The numbers don't tell the whole story, however. Ten years ago, few product launches involved consumer advertising, and many submissions made just slight revisions to existing ads, explained Melissa Moncavage, leader of DDMAC's DTC review group. Today, most DDMAC filings contain totally new materials, and biotech companies are beginning to run TV ads for complex new therapies.
DDMAC similarly received fewer requests for advice on broadcast commercials (146 proposals in 2005, compared with around 200 in previous years), but the process of providing advisory opinions is still resource-intensive. DDMAC takes a team approach, says Moncavage, bringing in medical reviewers and other CDER officials to review consumer ads for innovative products.
DDMAC is reorganizing to add a second DTC review group to deal with this rising workload. The change adds only one new reviewer, but the agency hopes that the presence of two group leaders —Moncavage and Christine Smith—will reduce the bottleneck on advisory opinions. The two groups will continue to examine print ads, brochures, and physician hand-outs, in addition to TV commercials, and to encourage marketers to seek agency advice on proposed ads. (Submission is voluntary, except for products that qualify for accelerated approval.)
The long turnaround time on advertising reviews, however, adds a new complication to the process of developing marketing plans, pointed out Wayne Pines of APCO Worldwide. DDMAC puts launch materials, DTC ads, risk-management plans, and accelerated-approval products at the top of its review priority list; conversely, something like a new sales aid can take weeks to get any attention.
Advising the Feds
Delays create particularly acute problems for companies bringing new products to market. DDMAC usually doesn't begin looking at marketing materials for new drugs until CDER approves final labeling, and this often is the last thing decided in the NDA review process.
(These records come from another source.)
(** ** Turns of the gossip routines *)

Section gossip.
  Context {crypto : CryptoLib} {codec : TimeCodec} {lib : BlockLib}.

(** A vote that was verified was written, with its time. *)
Lemma verified_timed chain pk v : verified chain pk v -> timed v.
Proof.
  intros [Hv _]. unfold Vote_Verify in Hv. apply obind_Ok in Hv as (addr & _ & Hv). destruct (negb _); [done|].
  apply obind_Ok in Hv as (msg & Hm & _). unfold VoteSignBytes in Hm. apply obind_Ok in Hm as (pb & Hc & Hm).
  assert (cv_Timestamp pb = v_Timestamp v) as Ht.
  { unfold CanonicalizeVote in Hc. apply obind_Ok in Hc as (? & _ & [= <-]). done. }
  unfold timed. rewrite <- Ht. unfold CanonicalVote_Marshal in Hm. by destruct (StdTimeMarshal (cv_Timestamp pb)); [eexists|].
Qed.

(** The votes of a node at a height. *)
Definition votes_ok (rs : RoundState) : Prop :=
  exists hvs chain vs, rs_Votes rs = Some hvs /\ voters_wf vs /\ hv_ok verified chain (rs_Height rs) vs hvs.

(** A round state of the node: its votes and parts are what the vote sets and
    part sets build, it has prevotes for the round its proposal refers to, and the
    time of the proposal can be written. *)
Record rs_ok (rs : RoundState) : Prop := {
  rk_votes : votes_ok rs;
  rk_last : forall s, rs_LastCommit rs = Some s -> vs_inv verified s;
  rk_parts : forall ps, rs_ProposalBlockParts (rs_Proposed rs) = Some ps -> exists total hash, ps_inv total hash ps;
  rk_pol : forall p hvs, rs_Proposal (rs_Proposed rs) = Some p -> 0 <= p_POLRound p -> rs_Votes rs = Some hvs ->
    exists s, set_of hvs (p_POLRound p) PrevoteType = Some s /\ Voters (vs_voterSet s) <> [];
  rk_time : forall p, rs_Proposal (rs_Proposed rs) = Some p -> is_Some (StdTimeMarshal (p_Timestamp p))
}.

(** The commits of a store are valid. *)
Definition store_ok (store : BlockStoreReader) : Prop :=
  forall h c, bsr_LoadSeenCommit store h = Some c -> flags_known c /\ commit_timed c /\ lenZ (c_Signatures c) <= int32_max.

Context (intn : Z -> Z) (accepted : bool) (store : BlockStoreReader) (Hr : rand_ok intn) (Hst : store_ok store).

Lemma load_opt_returns l ps :
  ps_ok ps -> ptr_in (length (ps_heap ps)) l ->
  exists b, load_opt l ps = (Ok b, ps) /\ forall x, b = Some x -> wf x.
Proof.
  intros Hok Hl. destruct l as [l|]; [|by exists None]. destruct (runs_load l ps Hok Hl) as (b & _ & Hw & Hload).
  exists (Some b). split; [|by intros ? [= <-]]. cbn [load_opt]. by rewrite (gbind_step _ _ ps b ps Hload).
Qed.

(** A part is sent and noted. *)
Lemma send_part_returns msg h r i pb ps :
  ps_ok ps -> MsgToProto (Some msg) = Ok pb -> marshals pb = true -> 0 <= i ->
  runs (MustEncode msg;; sent ← Send accepted msg; if sent : bool then SetHasProposalBlockPart h r i else mret tt) (fun _ _ => True) ps.
Proof.
  intros Hok Hm Hw Hi. eapply runs_step; [unfold MustEncode; by rewrite Hm, Hw|]. eapply runs_bind; [by apply runs_send|].
  cbn. intros s ps1 Hok1 _ (-> & _). destruct accepted; [by apply SetHasProposalBlockPart_returns|by apply runs_ret].
Qed.

Lemma catchup_returns prs ps : ps_ok ps -> prs_in (length (ps_heap ps)) prs -> runs (gossipDataForCatchup intn accepted store prs) (fun _ _ => True) ps.
Proof.
  intros Hok Hp. destruct (load_opt_returns (prs_ProposalBlockParts prs) ps Hok) as (b & Hl & Hb); [pointed|].
  eapply runs_step; [exact Hl|].
  assert (exists i ok, PickRandom (E:=msg_error) intn (Not b) = Ok (i, ok) /\ (ok = true -> 0 <= i)) as (i & ok & Hpick & Hi).
  { destruct b as [b|]; [|by exists 0, false]. destruct (Not_spec b (Hb b eq_refl)) as (c & Hc & Hw & _). rewrite Hc.
    destruct (PickRandom_spec (E:=msg_error) intn c Hw Hr) as (i & ok & H1 & H2). exists i, ok. split; [done|]. intros ->.
    by apply bit_true_in in H2 as []. }
  eapply runs_step; [unfold glift; by rewrite Hpick|]. destruct ok; [|by apply runs_ret]. specialize (Hi eq_refl).
  destruct (bsr_LoadBlockMeta _ _) as [id|]; [|by apply runs_ret]. destruct (negb _); [by apply runs_ret|].
  destruct (bsr_LoadBlockPart _ _ _) as [part|]; [|by apply runs_ret]. by eapply send_part_returns.
Qed.

Lemma votes_of_returns rs round typ ps :
  votes_ok rs -> IsVoteTypeValid typ = true ->
  exists hvs, rs_Votes rs = Some hvs /\ votes_of rs round typ ps = (Ok (set_of hvs round typ), ps) /\
    forall s, set_of hvs round typ = Some s -> vs_inv verified s.
Proof.
  intros (hvs & chain & vs & Hv & _ & Hok) Ht. exists hvs. split_and!; [done| |].
  - unfold votes_of. rewrite Hv. unfold IsVoteTypeValid in Ht. unfold glift, Prevotes, Precommits, getVoteSet, set_of.
    destruct (Z.eqb_spec typ PrevoteType) as [->|]; [by destruct (_ !! _)|]. destruct (Z.eqb_spec typ PrecommitType) as [->|]; [by destruct (_ !! _)|done].
  - intros s Hs. by apply (ho_sets _ _ _ _ _ Hok) in Hs as [].
Qed.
The flood of promotional materials makes it difficult for DDMAC staff to develop the many new guidances and rules on its to-do list. The agency received more than 1,200 comments on how FDA should regulate DTC advertising following a public hearing in November 2005. But officials have yet to decide if FDA needs to revise its advertising regulations, issue additional guidance, or leave things the way they are.
Another long-discussed topic is how FDA should revise its requirements for a "brief summary" of prescribing information. FDA held a public meeting on the issue three years ago and issued draft guidance in January 2004. Then it decided to do more research on how brief summaries are actually used andwhat options were available for improving their format and content. DDMAC is just now launching a survey to find out which sections of brief summaries are most useful to consumers. Additional studies will seek public opinions on ways to design and write this information to make it more comprehensible.
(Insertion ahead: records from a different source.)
(** ** The expected error code *)

(** C5.  403 is classified as [Forbidden] without an irregular notice, 404
    as [NotFound] with one, and any other code raises
    [RbacInvalidErrorCode]; an invocation with such a code never calls the
    test, and raises [RbacInvalidErrorCode] once the credentials are found
    and the verdict is computed. *)
Theorem expected_error_code_classified :
  _get_exception_type 403 = ([], Return (Forbidden, None))
  /\ (exists template,
        _get_exception_type 404 = ([], Return (NotFound, Some template))
        /\ truthy (Some template) = true)
  /\ (forall code, code <> 403%Z -> code <> 404%Z ->
        outcome (_get_exception_type code)
        = Raise (mkexn RbacInvalidErrorCode None))
  /\ (forall rbac_test_role RbacAuthority exc_str instantiate
      switch_role service rule admin_only
             code extra_target_data func args kwargs,
        code <> 403%Z -> code <> 404%Z ->
        let invocation :=
          action rbac_test_role RbacAuthority exc_str instantiate
              switch_role service rule
            admin_only code extra_target_data func args kwargs in
        count is_func_call (trace invocation) = 0
        /\ (forall c p u a,
              outcome (credentials_block exc_str args) = Return (c, p, u) ->
              outcome (allowed_block rbac_test_role RbacAuthority service
                         rule admin_only extra_target_data c p u)
              = Return a ->
              outcome invocation = Raise (mkexn RbacInvalidErrorCode None))).
Proof.
  split; [reflexivity|].
  split; [eexists; split; reflexivity|].
  split; [exact _get_exception_type_Raise|].
  intros role RA exc_str instantiate
      switch_role service rule admin_only code extra func args kwargs
    n3 n4 invocation.
  pose proof (_get_exception_type_Raise code n3 n4) as Hraise.
  split.
  - destruct (wrapper_cases role RA exc_str instantiate
      switch_role service rule admin_only code
                extra func args kwargs)
      as [(c & p & u & a & ee & im & _ & _ & He)|[_ Hq]].
    + rewrite Hraise in He. discriminate.
    + exact (count_none _ _ _ Hq verdict_event_is_no_call).
  - intros c p u a Hc Ha. subst invocation. unfold action, wrapper.
    erewrite outcome_bind_Return by exact Hc. cbv beta iota.
    erewrite outcome_bind_Return by exact Ha.
    apply outcome_bind_Raise. exact Hraise.
Qed.

(** An allowed member, with the expected error code 500. *)
Lemma expected_error_code_classified_witness :
  outcome (action "member" (Sample.constant_authority true) Sample.exc_str
             Sample.instantiate Sample.switch_role
             "nova" "os_compute_api:servers:create" false 500 []
             Sample.passing_test [Sample.test_case] [])
  = Raise (mkexn RbacInvalidErrorCode None).
Proof.
  refine (proj2
            (proj2 (proj2 (proj2 expected_error_code_classified))
               "member" (Sample.constant_authority true) Sample.exc_str
               Sample.instantiate Sample.switch_role
               "nova" "os_compute_api:servers:create" false 500%Z []
               Sample.passing_test [Sample.test_case] [] _ _)
            Sample.test_case (PyStr "project-1") (PyStr "user-1") true
            eq_refl eq_refl); discriminate.
Defined.

(** ** The admin-only shortcut *)

(** C6.  With [admin_only] set, the verdict is the comparison of the
    configured role with ["admin"], computed after one line of log; the
    invocation neither constructs the authority nor asks it for a
    permission, and does not depend on the authority at all. *)
Theorem admin_only_skips_the_authority
    rbac_test_role RbacAuthority exc_str instantiate
        switch_role service rule expected_error_code
    extra_target_data func args kwargs :
  (forall c p u,
     exists msg,
       allowed_block rbac_test_role RbacAuthority service rule true
         extra_target_data c p u
       = ([LOG_info msg], Return (String.eqb rbac_test_role "admin")))
  /\ count is_authority_event
       (trace (action rbac_test_role RbacAuthority exc_str instantiate
           switch_role service rule true
                 expected_error_code extra_target_data func args kwargs))
     = 0
  /\ (forall RbacAuthority',
        action rbac_test_role RbacAuthority exc_str instantiate
            switch_role service rule true
          expected_error_code extra_target_data func args kwargs
        = action rbac_test_role RbacAuthority' exc_str instantiate
            switch_role service rule true
            expected_error_code extra_target_data func args kwargs).
Proof.
  split; [intros c p u; eexists; reflexivity|].
  split; [|intros RA'; reflexivity].
  unfold action, wrapper.
  destruct (credentials_block_cases exc_str args)
    as [(p & u & Hc)|(msg & Hc)]; rewrite Hc; [|reflexivity].
  rewrite bind_ret_l.
  erewrite trace_bind_Return by reflexivity.
  rewrite count_app.
  pose proof (_get_exception_type_trace expected_error_code) as Ht3.
  destruct (outcome (_get_exception_type expected_error_code))
    as [[ee im]|e] eqn:He.
  - erewrite trace_bind_Return by exact He. rewrite count_app.
    rewrite (count_none _ _ _ Ht3 log_is_no_authority_event).
    destruct (test_block_trace rbac_test_role exc_str instantiate
        switch_role service rule func
                (select_caller_ref args)
                (String.eqb rbac_test_role "admin") ee im args)
      as (logs & Ht & Hl).
    rewrite Ht, count_cons, count_app.
    rewrite (count_none _ _ _ Hl log_is_no_authority_event).
    destruct (restore_role_trace switch_role (select_caller_ref args))
      as [-> | ->]; reflexivity.
  - erewrite trace_bind_Raise by exact He.
    rewrite (count_none _ _ _ Ht3 log_is_no_authority_event). reflexivity.
Qed.

(** ** Credentials *)

(** The credentials block raises when [project_id] or [user_id] is not
    reached from [caller_ref]. *)
Lemma credentials_block_raises exc_str args :
  (exists e,
     outcome (getattr_each (select_caller_ref args)
                ["auth_provider"; "credentials"; "project_id"]) = Raise e)
  \/ (exists e,
        outcome (getattr_each (select_caller_ref args)
                   ["auth_provider"; "credentials"; "user_id"]) = Raise e) ->
  exists msg,
    credentials_block exc_str args
    = ([LOG_error msg], Raise (mkexn RbacResourceSetupFailed (Some msg))).
Proof.
  unfold credentials_block, try_except, getattr_each.
  generalize (select_caller_ref args) as c. intros c.
  unfold getattr.
  destruct (dict_get (obj_attrs c) "auth_provider") as [ap|]; cbn;
    [|intros _; eexists; reflexivity].
  destruct (dict_get (obj_attrs ap) "credentials") as [cr|]; cbn;
    [|intros _; eexists; reflexivity].
  destruct (dict_get (obj_attrs cr) "project_id") as [pid|]; cbn;
    [|intros _; eexists; reflexivity].
  destruct (dict_get (obj_attrs cr) "user_id") as [uid|]; cbn;
    [|intros _; eexists; reflexivity].
  intros [[e H]|[e H]]; discriminate.
Qed.

(** C9.  When [project_id] or [user_id] cannot be reached from the test
    case through [auth_provider.credentials] (in particular when no test
    case is passed, so that [caller_ref] is [None]), the wrapper logs one
    error and raises [RbacResourceSetupFailed]: the authority is not
    queried, the test is not called, and the exception reaches the
    caller. *)
Theorem missing_credentials_fail_fast
    rbac_test_role RbacAuthority exc_str instantiate
        switch_role service rule admin_only
    expected_error_code extra_target_data func args kwargs :
  (exists e,
     outcome (getattr_each (select_caller_ref args)
                ["auth_provider"; "credentials"; "project_id"]) = Raise e)
  \/ (exists e,
        outcome (getattr_each (select_caller_ref args)
                   ["auth_provider"; "credentials"; "user_id"]) = Raise e)
  \/ select_caller_ref args = PyNone ->
  let invocation :=
    action rbac_test_role RbacAuthority exc_str instantiate
        switch_role service rule admin_only
      expected_error_code extra_target_data func args kwargs in
  (exists msg,
     invocation
     = ([LOG_error msg], Raise (mkexn RbacResourceSetupFailed (Some msg))))
  /\ count is_authority_event (trace invocation) = 0
  /\ count is_func_call (trace invocation) = 0.
Proof.
  intros H invocation.
  assert (Hraise : exists msg,
             credentials_block exc_str args
             = ([LOG_error msg],
                Raise (mkexn RbacResourceSetupFailed (Some msg)))).
  { apply credentials_block_raises.
    destruct H as [H|[H|H]]; [left; exact H|right; exact H|].
    left. rewrite H. eexists. reflexivity. }
  destruct Hraise as (msg & Hc).
  assert (Hinv : invocation
                 = ([LOG_error msg],
                    Raise (mkexn RbacResourceSetupFailed (Some msg)))).
  { subst invocation. unfold action, wrapper. rewrite Hc. reflexivity. }
  rewrite Hinv. split; [exists msg; reflexivity|]. split; reflexivity.
Qed.

(** A test case whose credentials have no [user_id]. *)
Lemma missing_credentials_fail_fast_witness :
  exists msg,
    action "member" (Sample.constant_authority true) Sample.exc_str
      Sample.instantiate Sample.switch_role
      "nova" "os_compute_api:servers:create" false 403 []
      Sample.passing_test [Sample.test_case_no_user] []
    = ([LOG_error msg], Raise (mkexn RbacResourceSetupFailed (Some msg))).
Proof.
  exact (proj1
           (missing_credentials_fail_fast
              "member" (Sample.constant_authority true) Sample.exc_str
              Sample.instantiate Sample.switch_role
              "nova" "os_compute_api:servers:create" false 403 []
              Sample.passing_test [Sample.test_case_no_user] []
              (or_intror (or_introl (ex_intro _ _ eq_refl))))).
Defined.

(** ** Keyword arguments *)

(** C10.  The keyword arguments of an invocation are dropped: the
    invocation is the one without keyword arguments, every call of the
    test it makes passes the positional arguments and no keyword argument,
    and the invocation depends on the test only through what the test does
    on the positional arguments alone. *)
Theorem keyword_arguments_are_dropped
    rbac_test_role RbacAuthority exc_str instantiate
        switch_role service rule admin_only
    expected_error_code extra_target_data func args kwargs :
  let invocation :=
    action rbac_test_role RbacAuthority exc_str instantiate
        switch_role service rule admin_only
      expected_error_code extra_target_data func args kwargs in
  invocation
  = action rbac_test_role RbacAuthority exc_str instantiate
      switch_role service rule admin_only
      expected_error_code extra_target_data func args []
  /\ (forall a k, In (func_call a k) (trace invocation) ->
        a = args /\ k = [])
  /\ (forall func' : list pyobj -> dict pyobj -> result pyobj,
        func' args [] = func args [] ->
        action rbac_test_role RbacAuthority exc_str instantiate
            switch_role service rule admin_only
          expected_error_code extra_target_data func' args kwargs
        = invocation).
Proof.
  intros invocation. split; [reflexivity|]. split.
  - intros a k Hin. subst invocation.
    assert (Hq : forall q t, forallb q t = true ->
                   q (func_call a k) = false -> ~ In (func_call a k) t).
    { intros q t Hall Hfalse Hin'.
      rewrite forallb_forall in Hall. apply Hall in Hin'. congruence. }
    destruct (wrapper_cases rbac_test_role RbacAuthority exc_str instantiate
        switch_role service rule
                admin_only expected_error_code extra_target_data func
                args kwargs)
      as [(c & p & u & al & ee & im & Hc & Ha & He)|[_ Hquiet]].
    + erewrite wrapper_reaches_test in Hin by eassumption.
      rewrite trace_pair in Hin.
      destruct (test_block_trace rbac_test_role exc_str instantiate
          switch_role service rule func
                  c al ee im args) as (logs & Ht & Hl).
      rewrite Ht in Hin.
      apply in_app_or in Hin. destruct Hin as [Hin|Hin].
      { exfalso. revert Hin. apply (Hq is_log); [|reflexivity].
        apply credentials_block_trace. }
      apply in_app_or in Hin. destruct Hin as [Hin|Hin].
      { exfalso. revert Hin.
        apply (Hq (fun ev => is_log ev || is_authority_event ev)%bool);
          [|reflexivity].
        apply allowed_block_trace. }
      destruct Hin as [Hin|Hin]; [injection Hin as <- <-; auto|].
      apply in_app_or in Hin. destruct Hin as [Hin|Hin].
      { exfalso. revert Hin. apply (Hq is_log); [exact Hl|reflexivity]. }
      destruct (restore_role_trace switch_role c) as [Hr|Hr];
        rewrite Hr in Hin; [destruct Hin|].
      destruct Hin as [Hin|[]]. discriminate.
    + exfalso. revert Hin.
      apply (Hq (fun ev => is_log ev || is_authority_event ev)%bool);
        [exact Hquiet|reflexivity].
  - intros func' Hsame. subst invocation.
    unfold action, wrapper, test_block. rewrite Hsame. reflexivity.
Qed.

(** A test that would reject a keyword argument passes when called with
    one through the wrapper. *)
Lemma keyword_arguments_are_dropped_witness :
  action "member" (Sample.constant_authority true) Sample.exc_str
    Sample.instantiate Sample.switch_role
    "nova" "os_compute_api:servers:create" false 403 []
    Sample.keyword_averse_test [Sample.test_case] [("server", PyStr "s-1")]
  = action "member" (Sample.constant_authority true) Sample.exc_str
      Sample.instantiate Sample.switch_role
      "nova" "os_compute_api:servers:create" false 403 []
      Sample.passing_test [Sample.test_case] [("server", PyStr "s-1")].
Proof.
  exact (proj2
           (proj2
              (keyword_arguments_are_dropped
                 "member" (Sample.constant_authority true) Sample.exc_str
                 Sample.instantiate Sample.switch_role
                 "nova" "os_compute_api:servers:create" false 403 []
                 Sample.passing_test [Sample.test_case]
                 [("server", PyStr "s-1")]))
           Sample.keyword_averse_test eq_refl).
Defined.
One new guidance that might appear sooner, rather than later, will advise marketers on appropriate ways to present risk information.
Abrams said this is a high-priority area because marketers continue to push the envelope in emphasizing benefits and minimizing risks. FDA is struggling to bring compliance to this area, Abrams commented, pointing to the prevalence of warning letters that cite pharmaceutical marketers for misleading presentation of safety issues and warnings in promotional materials.
DDMAC is issuing more warning letters overall (13 in recent months compared with five in comparable previous periods). And where warning letters were traditionally outnumbered by less serious "untitled letters," the reverse is now true. Marketers have been cited for overstating drug effectiveness and making misleading comparative claims, but the top concern is understating risk.
Recent warning letters, for example, cite failures to explain the serious risks of diabetes and other complications related to anti-psychotic drugs and to describe the potential for serious side effects from a new varicose-vein injection. The new draft guidance, which Abrams hopes will be out by year-end, aims to prompt marketers of all FDA medical products to pay the same attention to risk information as to benefits.